Delores Huerta. Courtesy photo.

OXNARD — National civil rights activist, labor leader, and Presidential Medal of Freedom recipient Dolores Huerta will speak at the Latino Issues Forum (LIF) “su voto primero” (Your Vote First) rally at Plaza Park in Oxnard at 10:30 a.m. Saturday Oct 27. The event elected officials and community leaders from throughout Ventura County, organizers reported in a media release.

A prominent leader in the national Latino community, Huerta has dedicated her life to correcting injustice.

In 1960 Huerta and César Chávez co-founded the National Farm Workers Association which would later become the Agricultural Workers Organizing Committee (AWOK).  Huerta’s organizing skills propelled the growth of this organization into the current United Farm Workers (UFW) union.

In 1965, Huerta directed the UFW’s national boycott during the grape strike in Delano, Ca., taking the plight of farm workers directly to American consumers. Five years later the boycott resulted in the entire table grape industry signing a three-year labor agreement with the UFW.

On June 5, 1968, Huerta stood beside Senator Robert F. Kennedy on a speaker’s platform at the Ambassador Hotel in Los Angeles as he delivered a victory statement to supporters shortly after winning the California Democratic presidential primary election. Only moments after the candidate finished his speech, Huerta was a safe distance behind Kennedy as he was fatally shot.

In 1997, Dolores Huerta was named one of the three most important women of the year by Ms.
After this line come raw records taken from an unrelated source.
(* ===== verification/Commit.v ===== *)
(** * Transcript commitments: crates/core/src/transcript/commit.rs

    The kinds of commitment, the configuration builder that checks bounds, and
    the request sent to the verifier.  The builder stores a [HashSet]: a
    duplicate-free list whose iteration order is a parameter of [build]. *)

From Stdlib Require Import ZArith Lia.
From stdpp Require Import base tactics decidable option list numbers.
From S2P Require Import Prelude RangeSet Transcript TranscriptProps Hash.

Open Scope nat_scope.

Inductive TranscriptCommitmentKind := KindHash (alg : HashAlgId).

#[global] Instance TranscriptCommitmentKind_eq_dec : EqDecision TranscriptCommitmentKind.
Proof. solve_decision. Defined.

(** [HashSet::insert]: whether the value was absent, and the new set. *)
Definition set_insert `{EqDecision A} (x : A) (s : list A) : bool * list A :=
  if decide (x ∈ s) then (false, s) else (true, s ++ [x]).

Lemma elem_of_set_insert `{EqDecision A} (x y : A) s : y ∈ (set_insert x s).2 <-> y = x \/ y ∈ s.
Proof.
  unfold set_insert. destruct (decide (x ∈ s)); cbn [snd]; [naive_solver|].
  rewrite elem_of_app, list_elem_of_singleton. tauto.
Qed.

Lemma NoDup_set_insert `{EqDecision A} (x : A) s : NoDup s -> NoDup (set_insert x s).2.
Proof.
  unfold set_insert. intros Hs. destruct (decide (x ∈ s)); cbn [snd]; [done|].
  apply list.NoDup_app. split_and!; [done| |apply NoDup_singleton].
  intros y Hy ->%list_elem_of_singleton. done.
Qed.

Section Commits.
Context {RS : RangeSets}.

Inductive TranscriptCommitment := CommitmentHash (h : PlaintextHash).
Inductive TranscriptSecret := SecretHash (s : PlaintextHashSecret).

Abbreviation Commit := ((Direction * RangeSet) * TranscriptCommitmentKind)%type.

Record TranscriptCommitConfig := mkConfig { cfg_commits : list Commit }.
Record TranscriptCommitRequest := mkRequest { req_hash : list (Direction * RangeSet * HashAlgId) }.

Definition cfg_has_hash (c : TranscriptCommitConfig) : bool :=
  existsb (fun '(_, kind) => match kind with KindHash _ => true end) (cfg_commits c).
Definition cfg_iter_hash (c : TranscriptCommitConfig) : list ((Direction * RangeSet) * HashAlgId) :=
  (fun '(idx, kind) => match kind with KindHash alg => (idx, alg) end) <$> cfg_commits c.
Definition to_request (c : TranscriptCommitConfig) : TranscriptCommitRequest :=
  mkRequest ((fun '((dir, idx), alg) => (dir, idx, alg)) <$> cfg_iter_hash c).
Definition req_has_hash (r : TranscriptCommitRequest) : bool :=
  match req_hash r with [] => false | _ => true end.

Record TranscriptCommitConfigBuilder := mkConfigBuilder {
  cb_transcript : Transcript;
  cb_default_kind : TranscriptCommitmentKind;
  cb_commits : list Commit }.

Inductive CommitError := CommitIndex.

Definition ConfigBuilder_new (t : Transcript) : TranscriptCommitConfigBuilder :=
  mkConfigBuilder t (KindHash BLAKE3) [].
Definition set_default_kind (b : TranscriptCommitConfigBuilder) (kind : TranscriptCommitmentKind)
    : TranscriptCommitConfigBuilder :=
  mkConfigBuilder (cb_transcript b) kind (cb_commits b).

(** On an error the builder is left as it was. *)
Definition commit_with_kind_inner (b : TranscriptCommitConfigBuilder) (idx : RangeSet)
    (direction : Direction) (kind : TranscriptCommitmentKind)
    : result CommitError TranscriptCommitConfigBuilder :=
  _ ← guard_err (len_of_direction (cb_transcript b) direction <? default 0 (rs_end idx)) CommitIndex;
  mret (mkConfigBuilder (cb_transcript b) (cb_default_kind b)
          (set_insert ((direction, idx), kind) (cb_commits b)).2).

Definition commit_with_kind (b : TranscriptCommitConfigBuilder) (ranges : list (nat * nat))
    (direction : Direction) (kind : TranscriptCommitmentKind) :=
  commit_with_kind_inner b (rs_from_ranges ranges) direction kind.
Definition commit (b : TranscriptCommitConfigBuilder) (ranges : list (nat * nat))
    (direction : Direction) :=
  commit_with_kind_inner b (rs_from_ranges ranges) direction (cb_default_kind b).
Definition commit_sent (b : TranscriptCommitConfigBuilder) (ranges : list (nat * nat)) :=
  commit_with_kind_inner b (rs_from_ranges ranges) Sent (cb_default_kind b).
Definition commit_recv (b : TranscriptCommitConfigBuilder) (ranges : list (nat * nat)) :=
  commit_with_kind_inner b (rs_from_ranges ranges) Received (cb_default_kind b).

(** [Vec::from_iter(self.commits)], in the set's iteration order. *)
Definition ConfigBuilder_build (order : list Commit -> list Commit)
    (b : TranscriptCommitConfigBuilder) : result CommitError TranscriptCommitConfig :=
  Ok (mkConfig (order (cb_commits b))).

(** ** Sequences of builder calls *)

Inductive CommitCall :=
| CallDefaultKind (kind : TranscriptCommitmentKind)
| CallCommitKind (ranges : list (nat * nat)) (d : Direction) (kind : TranscriptCommitmentKind)
| CallCommit (ranges : list (nat * nat)) (d : Direction).

Definition commit_call (b : TranscriptCommitConfigBuilder) (c : CommitCall)
    : result CommitError TranscriptCommitConfigBuilder :=
  match c with
  | CallDefaultKind kind => Ok (set_default_kind b kind)
  | CallCommitKind rs d kind => commit_with_kind b rs d kind
  | CallCommit rs d => commit b rs d
  end.

Fixpoint commit_calls (b : TranscriptCommitConfigBuilder) (cs : list CommitCall)
    : result CommitError TranscriptCommitConfigBuilder :=
  match cs with
  | [] => Ok b
  | c :: cs => b ← commit_call b c; commit_calls b cs
  end.

(** The commitments the calls ask for, the default kind tracked along. *)
Fixpoint requested (kind : TranscriptCommitmentKind) (cs : list CommitCall) : list Commit :=
  match cs with
  | [] => []
  | CallDefaultKind kind :: cs => requested kind cs
  | CallCommitKind rs d k :: cs => ((d, rs_from_ranges rs), k) :: requested kind cs
  | CallCommit rs d :: cs => ((d, rs_from_ranges rs), kind) :: requested kind cs
  end.

Context {RSok : RangeSetsOk}.

Definition commit_fits (t : Transcript) (c : Commit) : Prop :=
  fits c.1.2 (length (tr_data t c.1.1)).

Lemma commit_inner_spec b idx d kind :
  commit_with_kind_inner b idx d kind =
    if decide (commit_fits (cb_transcript b) ((d, idx), kind))
    then Ok (mkConfigBuilder (cb_transcript b) (cb_default_kind b)
               (set_insert ((d, idx), kind) (cb_commits b)).2)
    else Err CommitIndex.
Proof.
  unfold commit_with_kind_inner, commit_fits, guard_err. cbn [fst snd].
  replace (len_of_direction (cb_transcript b) d) with (length (tr_data (cb_transcript b) d)) by (by destruct d).
  destruct (Nat.ltb_spec (length (tr_data (cb_transcript b) d)) (default 0 (rs_end idx))) as [H|H];
    destruct (decide _) as [Hf|Hf]; rewrite ?bind_ok; try done.
  - apply fits_spec in Hf. lia.
  - by destruct Hf; apply fits_spec.
Qed.

(** What a run that asks for the commitments [reqs] comes to: all of them are
    added when all are in bounds, an error otherwise. *)
Definition calls_outcome (b : TranscriptCommitConfigBuilder) (reqs : list Commit)
    (m : result CommitError TranscriptCommitConfigBuilder) : Prop :=
  match m with
  | Ok b' => Forall (commit_fits (cb_transcript b)) reqs /\
      (NoDup (cb_commits b) -> NoDup (cb_commits b')) /\
      forall c, c ∈ cb_commits b' <-> c ∈ cb_commits b \/ c ∈ reqs
  | Err _ => ~ Forall (commit_fits (cb_transcript b)) reqs
  | Panic => False
  end.

Lemma commit_step_outcome b d idx kind cs :
  (forall b, calls_outcome b (requested (cb_default_kind b) cs) (commit_calls b cs)) ->
  calls_outcome b (((d, idx), kind) :: requested (cb_default_kind b) cs)
    (b ← commit_with_kind_inner b idx d kind; commit_calls b cs).
Proof.
  intros IH. rewrite commit_inner_spec. destruct (decide _) as [Hf|Hf]; rewrite ?bind_ok.
  - specialize (IH (mkConfigBuilder (cb_transcript b) (cb_default_kind b)
      (set_insert ((d, idx), kind) (cb_commits b)).2)). revert IH. unfold calls_outcome.
    destruct (commit_calls _ cs) as [b'|e|]; cbn [cb_transcript cb_default_kind cb_commits];
      [|rewrite Forall_cons_iff; tauto|done].
    intros (Hfa & Hnd & Hc). split_and!; [by constructor| |].
    + intros ?. by apply Hnd, NoDup_set_insert.
    + intros c. rewrite Hc, elem_of_set_insert, elem_of_cons. tauto.
  - cbn. rewrite Forall_cons_iff. tauto.
Qed.

Lemma commit_calls_outcome cs : forall b,
  calls_outcome b (requested (cb_default_kind b) cs) (commit_calls b cs).
Proof.
  induction cs as [|[kind|rs d kind|rs d] cs IH]; intros b.
  - split_and!; [constructor|done|]. intros c. rewrite elem_of_nil. tauto.
  - apply (IH (set_default_kind b kind)).
  - by apply commit_step_outcome.
  - by apply commit_step_outcome.
Qed.

Lemma elem_of_request cfg d idx alg :
  (d, idx, alg) ∈ req_hash (to_request cfg) <-> ((d, idx), KindHash alg) ∈ cfg_commits cfg.
Proof.
  unfold to_request, cfg_iter_hash. cbn [req_hash]. rewrite list_elem_of_fmap. split.
  - intros ([[d' idx'] alg'] & [= -> -> ->] & Hin). apply list_elem_of_fmap in Hin as ([i [k]] & [= -> ->] & ?).
    done.
  - intros Hin. exists ((d, idx), alg). split; [done|]. apply list_elem_of_fmap.
    by exists ((d, idx), KindHash alg).
Qed.
End Commits.

(** a run of the commit configuration builder fails exactly when some
    requested range is outside its transcript; otherwise the request it leads
    to lists exactly the requested commitments, each once, whatever the
    iteration order of the underlying set. *)
Theorem commit_config_exact `{RangeSetsOk} t cs order :
  (forall l, order l ≡ₚ l) ->
  match commit_calls (ConfigBuilder_new t) cs with
  | Ok b => exists cfg, ConfigBuilder_build order b = Ok cfg /\
      NoDup (cfg_commits cfg) /\
      (forall d idx alg, (d, idx, alg) ∈ req_hash (to_request cfg) <->
         ((d, idx), KindHash alg) ∈ requested (KindHash BLAKE3) cs) /\
      Forall (commit_fits t) (requested (KindHash BLAKE3) cs)
  | Err e => e = CommitIndex /\ ~ Forall (commit_fits t) (requested (KindHash BLAKE3) cs)
  | Panic => False
  end.
Proof.
  intros Ho. pose proof (commit_calls_outcome cs (ConfigBuilder_new t)) as Hc. unfold calls_outcome in Hc.
  destruct (commit_calls (ConfigBuilder_new t) cs) as [b|[]|]; [|done|done].
  destruct Hc as (Hf & Hn & Hin). eexists. split; [done|]. split_and!; [| |done].
  - cbn. rewrite Ho. apply Hn. constructor.
  - intros d idx alg. rewrite elem_of_request. cbn [cfg_commits]. rewrite Ho, Hin.
    cbn [ConfigBuilder_new cb_commits cb_default_kind]. rewrite elem_of_nil. tauto.
Qed.

Section Witness.
#[local] Existing Instance Ranges.ops.

Lemma commit_config_exact_witness :
  match commit_calls (ConfigBuilder_new sample_transcript)
          [CallCommit [(0, 2)] Sent; CallDefaultKind (KindHash SHA256); CallCommit [(1, 3)] Received] with
  | Ok b => exists cfg, ConfigBuilder_build (fun l => reverse l) b = Ok cfg /\ NoDup (cfg_commits cfg)
  | Err e => False
  | Panic => False
  end.
Proof.
  pose proof (commit_config_exact sample_transcript
    [CallCommit [(0, 2)] Sent; CallDefaultKind (KindHash SHA256); CallCommit [(1, 3)] Received]
    (fun l => reverse l) (fun l => reverse_Permutation l)) as H.
  destruct (commit_calls _ _) as [b|e|]; [|exfalso|done].
  - destruct H as (cfg & H1 & H2 & _). exists cfg. split; [exact H1|exact H2].
  - destruct H as [_ H]. apply H. repeat constructor; vm_compute; lia.
Defined.
End Witness.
Magazine.

In 1998 Huerta was an inaugural recipient of the Eleanor Roosevelt Award for Human Rights from President Clinton.  That same year, Ladies Home Journal recognized her as one of the 100 Most Important Women of the 20th Century, along with such women leaders as Mother Teresa, Margaret Thatcher, Rosa Parks and Indira Gandhi.

The forum is presented by SEIU Local 721, the Central Coast Alliance for a Sustainable Economy, Clinicas del Camino Real, the League of United Latin American Citizens and the Santa Paula Town Hall.